In [None]:
%pip install javalang
%pip install simhash
%pip install apted

In [None]:
import re, numpy as np, pandas as pd, javalang
from simhash import Simhash
from apted import APTED, Config                       # ← reemplazo de zss
from sklearn.model_selection import train_test_split
from sklearn.metrics import classification_report, confusion_matrix, ConfusionMatrixDisplay
from tensorflow.keras.layers import Input, Conv1D, GlobalMaxPooling1D, Dense, Concatenate
from tensorflow.keras.models import Model
from tensorflow.keras.optimizers import Adam
from tensorflow.keras.preprocessing.sequence import pad_sequences
import matplotlib.pyplot as plt

In [None]:
# SimHash
def simhash_bits(code: str, nbits: int = 64) -> int:
    tokens = code.strip().split()
    return Simhash(tokens, f=nbits).value   # entero de nbits

def simhash_sim(c1: str, c2: str, nbits: int = 64) -> float:
    h1, h2 = simhash_bits(c1, nbits), simhash_bits(c2, nbits)
    dist = bin(h1 ^ h2).count("1")
    return 1 - dist / nbits

In [None]:
def java_ast(code: str):
    tree = javalang.parse.parse(code)
    def to_node(node):
        lbl = type(node).__name__
        kids = []
        for _, v in node:
            if isinstance(v, javalang.ast.Node):
                kids.append(to_node(v))
            elif isinstance(v, list):
                kids += [to_node(k) for k in v if isinstance(k, javalang.ast.Node)]
        return Node(lbl, kids)
    return to_node(tree)

class Node:                    # nodo simple para APTED
    __slots__ = ("label", "children")
    def __init__(self, lbl, kids=None):
        self.label = lbl
        self.children = kids or []

# Configuración Zhang‑Shasha
class ZhangConfig(Config):
    def rename(self, a, b):     return 0 if a.label == b.label else 1
    def children(self, node):   return node.children
    def insert(self, node):     return 1
    def delete(self, node):     return 1

def ast_sim(c1: str, c2: str) -> float:
    t1, t2 = java_ast(c1), java_ast(c2)
    dist   = APTED(t1, t2, ZhangConfig()).compute_edit_distance()
    base   = max(t1.size if hasattr(t1,'size') else count_nodes(t1),
                 t2.size if hasattr(t2,'size') else count_nodes(t2))
    return 1 - dist / base

def count_nodes(n):             # tamaño para normalizar
    return 1 + sum(count_nodes(c) for c in n.children)

In [None]:
def pair_feats(row):
    try:
        return pd.Series({
            'simhash_sim': simhash_sim(row.code1_sanitized, row.code2_sanitized),
            'ast_sim'    : ast_sim    (row.code1_sanitized, row.code2_sanitized)
        })
    except Exception as e:
        # si algo falla (memoria, parseo, etc.) lo marcamos con -1
        print("fallo en fila", row.name, "→", e)
        return pd.Series({'simhash_sim': -1.0, 'ast_sim': -1.0})


In [None]:
train_df = pd.read_csv("train.csv")
val_df   = pd.read_csv("val.csv")
test_df  = pd.read_csv("test.csv")

for df_, tag in [(train_df,'train'), (val_df,'validation'), (test_df,'test')]:
    df_["split"] = tag
df = pd.concat([train_df, val_df, test_df], ignore_index=True)
assert {'code1_sanitized','code2_sanitized','code1_vecMark','code2_vecMark','result'}.issubset(df.columns)

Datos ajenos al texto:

Lemma create_keeps_driver now trip_data c trip_id row d :
  trip_of (working c) trip_id = Some row ->
  Trip.driver_id row = Some d ->
  exists row',
    trip_of (working (snd (TripService.create_trip now trip_data c))) trip_id
      = Some row'
    /\ Trip.driver_id row' = Some d.
Proof.
  intros Hrow Hd. unfold TripService.create_trip, TripService.insert_trip.
  run_conn.
  destruct (fetchone (filter _ (users (working c)))); simpl; [|eauto].
  exists row. split; [|exact Hd].
  unfold trip_of in *. simpl. apply fetchone_filter_app. exact Hrow.
Qed.

Lemma run_op_keeps_driver op c trip_id row d :
  trip_of (working c) trip_id = Some row ->
  Trip.driver_id row = Some d ->
  exists row',
    trip_of (working (run_op c op)) trip_id = Some row'
    /\ Trip.driver_id row' = Some d.
Proof.
  intros Hrow Hd. destruct op; simpl.
  - apply create_keeps_driver with (row := row); auto.
  - apply accept_keeps_driver with (row := row); auto.
  - apply transition_keeps_driver with (row := row); auto.
  - apply transition_keeps_driver with (row := row); auto.
  - apply transition_keeps_driver with (row := row); auto.
Qed.

(** C5, as the code has it: over any sequence of create, accept, start,
    complete and cancel calls, a trip that has a driver keeps that driver;
    none of these operations replaces or clears a [driver_id] that is
    set. *)
Theorem driver_id_written_once :
  forall (ops : list lifecycle_op) (c : Conn) (trip_id : Z)
         (row : Trip.row) (d : Z),
    trip_of (working c) trip_id = Some row ->
    Trip.driver_id row = Some d ->
    exists row',
      trip_of (working (run_ops ops c)) trip_id = Some row'
      /\ Trip.driver_id row' = Some d.
Proof.
  induction ops as [|op ops IH]; intros c trip_id row d Hrow Hd.
  - simpl. eauto.
  - simpl.
    destruct (run_op_keeps_driver op c trip_id row d Hrow Hd)
      as (row1 & Hrow1 & Hd1).
    apply (IH (run_op c op) trip_id row1 d Hrow1 Hd1).
Qed.
(** The list of stores of the test suite: five are counted, two are listed. *)
Definition storesResponse : JsVal :=
  JObj {[ "data" := JObj {[ "limit" := JNum 5;
                            "offset" := JNum 3;
                            "count" := JNum 5;
                            "total" := JNum 10;
                            "items" := JArr [JStr "store1"; JStr "store2"] ]} ]}.

(** Lookups of a single resource that attach [catchNotFoundOrThrow]. *)
Definition lookups : list Method :=
  [ Datasets.getDataset; KeyValueStores.getStore; Tasks.getTask;
    RequestQueues.getQueue; RequestQueues.getRequest ].

(** Deletions of a single resource. *)
Definition deletions : list Method :=
  [ Datasets.deleteDataset; KeyValueStores.deleteStore; KeyValueStores.deleteRecord;
    Tasks.deleteTask; RequestQueues.deleteQueue; RequestQueues.deleteRequest ].

Definition missingDataset : Obj :=
  {[ "baseUrl" := JStr "https://api.apify.com"; "datasetId" := JStr "missing" ]}.

(** The content type and the encoded body of a [putRecord] call. *)
Definition contentTypeOf options : JsVal :=
  orDefault (options !!! "contentType") (JStr "text/plain").

Definition encodedBodyOf options : JsVal :=
  if truthy (options !!! "useRawBody") then options !!! "body"
  else encodeBody (options !!! "body") (contentTypeOf options).

(** The upload request of [putRecord] and its signed-URL negotiation. *)
Definition recordUpload options (gzipedBody : list Byte.byte) : Obj :=
  KeyValueStores.putRecord_requestOpts
    (options !!! "baseUrl") (options !!! "storeId") (options !!! "key")
    (contentTypeOf options) (JBuffer gzipedBody).

Definition recordNegotiation options : Obj :=
  KeyValueStores.putRecord_directUploadUrlOpts
    (options !!! "baseUrl") (options !!! "storeId") (options !!! "key")
    (contentTypeOf options).

(** [response.data.signedUrl] *)
Definition signedUrlOf (response : JsVal) : Outcome JsVal :=
  data ← getProp response "data"; getProp data "signedUrl".

(** The upload request of [putItems]. *)
Definition itemsUpload options (gzipedBody : list Byte.byte) : Obj :=
  {[ "url" := JStr (toStr (options !!! "baseUrl") +:+ Datasets.BASE_PATH +:+ "/"
                    +:+ toStr (options !!! "datasetId") +:+ "/items");
     "method" := JStr "POST";
     "body" := JBuffer gzipedBody;
     "json" := JBool false;
     "headers" := JObj {[ "Content-Type" := JStr "application/json; charset=utf-8";
                          "Content-Encoding" := JStr "gzip" ]} ]}.

(** The requests of a [putRecord] call that got past its parameter checks:
    below 256 KiB of compressed body the upload to the record endpoint alone;
    from 256 KiB on, one negotiation followed, if it yields a signed URL, by
    the upload to that URL. *)
Definition recordRequests t options : Trace :=
  match gzip (encodedBodyOf options) with
  | Throw _ => []
  | Ok gzipedBody =>
      if Z.of_nat (length gzipedBody) <? 1024 * 256
      then [recordUpload options gzipedBody]
      else recordNegotiation options ::
           match t [] (recordNegotiation options) with
           | Rejected _ => []
           | Fulfilled response =>
               match signedUrlOf response with
               | Throw _ => []
               | Ok signedUrl => [<["url" := signedUrl]> (recordUpload options gzipedBody)]
               end
           end
  end.

(** The requests of a [putItems] call that got past its parameter checks. *)
Definition itemsRequests options : Trace :=
  match gzip (JSON_stringify (options !!! "data")) with
  | Throw _ => []
  | Ok gzipedBody => [itemsUpload options gzipedBody]
  end.

(** 300 KiB of items, once compressed. *)
Definition largeItems : Obj :=
  {[ "baseUrl" := JStr "https://api.apify.com";
     "datasetId" := JStr "some-id";
     "data" := JArr [JObj {[ "someData" := JStr "someValue" ]}] ]}.

(** A request whose body is the gzip compression of [encoded] and that
    declares it, together with the content type [contentType]. *)
Definition gzippedUpload (encoded contentType : JsVal) (r : Obj) : Prop :=
  exists gzipedBody : list Byte.byte,
    gzip encoded = Ok gzipedBody
    /\ r !! "body" = Some (JBuffer gzipedBody)
    /\ r !! "headers" = Some (JObj {[ "Content-Type" := contentType;
                                        "Content-Encoding" := JStr "gzip" ]}).


Definition plainRecord : Obj :=
  {[ "baseUrl" := JStr "https://api.apify.com";
     "storeId" := JStr "some-id";
     "key" := JStr "foo";
     "body" := JStr "bar";
     "promise" := JFunc "Promise" ]}.

(** Every occurrence of [pattern] replaced. *)
Fixpoint replaceAll (pattern replacement : ascii) (str : string) : string :=
  match str with
  | EmptyString => EmptyString
  | String c rest =>
      String (if Ascii.eqb c pattern then replacement else c)
             (replaceAll pattern replacement rest)
  end.

Fixpoint occurrences (c : ascii) (str : string) : nat :=
  match str with
  | EmptyString => 0
  | String c' rest => (if Ascii.eqb c' c then 1 else 0) + occurrences c rest
  end.

Definition johnsQueue : Obj :=
  {[ "baseUrl" := JStr "https://api.apify.com";
     "queueId" := JStr "john/my-queue";
     "token" := JStr "f5J7XsdaKDyRywwuGGo9" ]}.

(** The methods of the tasks group that address one task, with what follows
    the task identifier in their path. *)
Definition taskMethods : list (Method * string) :=
  [ (Tasks.deleteTask, ""); (Tasks.getTask, ""); (Tasks.listRuns, "/runs");
    (Tasks.runTask, "/runs"); (Tasks.listWebhooks, "/webhooks");
    (Tasks.getInput, "/input"); (Tasks.updateInput, "/input") ].

(** The URL of a task with the given path segment. *)
Definition taskUrl (options : Obj) (segment suffix : string) : JsVal :=
  JStr (toStr (options !!! "baseUrl") +:+ Tasks.BASE_PATH +:+ "/" +:+ segment +:+ suffix).

(** The parameter checks of [runTask] that do not depend on [body]. *)
Definition runTaskChecks (options : Obj) : Outcome unit :=
  checkParamOrThrow (options !!! "baseUrl") "baseUrl" (Required KString) ;;
  checkParamOrThrow (options !!! "token") "token" (Required KString) ;;
  checkParamOrThrow (options !!! "taskId") "taskId" (Required KString) ;;
  checkParamOrThrow (options !!! "waitForFinish") "waitForFinish" (Maybe KNumber) ;;
  checkParamOrThrow (options !!! "timeout") "timeout" (Maybe KNumber) ;;
  checkParamOrThrow (options !!! "memory") "memory" (Maybe KNumber) ;;
  checkParamOrThrow (options !!! "build") "build" (Maybe KString) ;;
  checkParamOrThrow (options !!! "webhooks") "webhooks" (Maybe KArray) ;;
  checkParamOrThrow (options !!! "input") "input" (Maybe KObject).

(** The checks of the legacy [body] and of its [contentType]. *)
Definition runTaskBodyChecks (options : Obj) : Outcome unit :=
  checkParamOrThrow (options !!! "contentType") "contentType" (Maybe KString) ;;
  checkParamOrThrow (options !!! "body") "body" (Required KString).

(** One parameter check: the value checked, the name reported, the type. *)
Definition ParamCheck : Type := JsVal * string * ParamType.


(** The shape that [listItems] requires of its options. *)
Definition listItemsShape : Ow.Predicate :=
  Ow.object_exactShape [
    ("clean", Ow.optional Ow.boolean);
    ("desc", Ow.optional Ow.boolean);
    ("fields", Ow.optional (Ow.array_ofType Ow.string));
    ("omit", Ow.optional (Ow.array_ofType Ow.string));
    ("limit", Ow.optional Ow.number);
    ("offset", Ow.optional Ow.number);
    ("skipEmpty", Ow.optional Ow.boolean);
    ("skipHidden", Ow.optional Ow.boolean);
    ("unwind", Ow.optional Ow.string) ].

Definition itemsUrl (path : string) : JsVal :=
  JStr ("https://api.apify.com/v2/datasets/some-id/" +:+ path).

(** The [mergedOpts] object of a decorated call. *)
Definition mergedOptsOf (instanceOpts callOpts : Obj) : Obj :=
  <["baseUrl" := JStr (ApifyClient.baseUrlOf (callOpts ∪ instanceOpts))]>
    (callOpts ∪ instanceOpts).

Definition everyIdentifier : Obj :=
  {[ "baseUrl" := JStr "https://api.apify.com";
     "token" := JStr "f5J7XsdaKDyRywwuGGo9";
     "datasetId" := JStr "some-dataset";
     "storeId" := JStr "some-store";
     "key" := JStr "foo";
     "taskId" := JStr "john/my-task";
     "queueId" := JStr "some-queue";
     "requestId" := JStr "some-request" ]}.

Definition runOptions : Obj :=
  {[ "baseUrl" := JStr "https://api.apify.com";
     "token" := JStr "f5J7XsdaKDyRywwuGGo9";
     "taskId" := JStr "some-task" ]}.

Definition legacyBody : JsVal := JStr "{ foo: 1 }".
Definition structuredInput : JsVal := JObj {[ "foo" := JNum 1 ]}.

(** A client as the constructor leaves it, and a method that resolves to the
    base URL it was called with. *)
Definition instanceObject : Obj :=
  {[ "protocol" := JStr "http";
     "host" := JStr "myhost-1";
     "basePath" := JStr "/mypath-1";
     "port" := JNum 80;
     "promise" := JFunc "Promise" ]}.

Definition clientHeap : ApifyClient.Heap := {[ 0%nat := instanceObject ]}.

Definition client : ApifyClient.Client :=
  {| ApifyClient.instanceOpts := 0%nat;
     ApifyClient.preconfiguredRequest := requestPromise (respondWith JUndefined) |}.

Definition method1 : Method := fun _ params => Ok (resolve (params !!! "baseUrl")).

Definition newHost : Obj := {[ "host" := JStr "my-very-new-host" ]}.

(** The scenario of section 8: a record of 300 KiB, once compressed, is
    negotiated once and uploaded once, to the signed URL. *)
Definition signedUrlResponse : JsVal :=
  JObj {[ "data" := JObj {[ "signedUrl" := JStr "https://s3.amazonaws.com/bucket/foo" ]} ]}.

Definition someRequest : Obj :=
  {[ "baseUrl" := JStr "https://api.apify.com";
     "token" := JStr "f5J7XsdaKDyRywwuGGo9";
     "queueId" := JStr "some-queue";
     "request" := JObj {[ "url" := JStr "http://example.com";
                          "uniqueKey" := JStr "http://example.com" ]} ]}.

df[['simhash_sim','ast_sim']] = df.apply(pair_feats, axis=1)

In [None]:
def pad_vecs(col, maxlen=200):
    vecs = df[col].apply(lambda x: np.array(eval(x)))
    return pad_sequences(vecs, maxlen=maxlen, padding='post', dtype='float32')

MAX_LEN = 200
x1 = np.expand_dims(pad_vecs("code1_vecMark", MAX_LEN), -1)
x2 = np.expand_dims(pad_vecs("code2_vecMark", MAX_LEN), -1)
f_vec = df[['simhash_sim','ast_sim']].values.astype('float32')
y      = df.result.values
splits = df.split.values

sel = splits == 'train'
x1_train,x2_train,f_train,y_train = x1[sel],x2[sel],f_vec[sel],y[sel]
sel = splits == 'validation'
x1_val,x2_val,f_val,y_val = x1[sel],x2[sel],f_vec[sel],y[sel]
sel = splits == 'test'
x1_test,x2_test,f_test,y_test = x1[sel],x2[sel],f_vec[sel],y[sel]

In [None]:
from tensorflow.keras.optimizers import Adam

def branch(inp_shape):
    inp = Input(shape=inp_shape)
    x   = Conv1D(128, 5, activation='relu', padding='same')(inp)
    x   = GlobalMaxPooling1D()(x)
    return inp, x

in1, out1 = branch((MAX_LEN,1))
in2, out2 = branch((MAX_LEN,1))
in_feat   = Input(shape=(2,))
feat_dense= Dense(32, activation='relu')(in_feat)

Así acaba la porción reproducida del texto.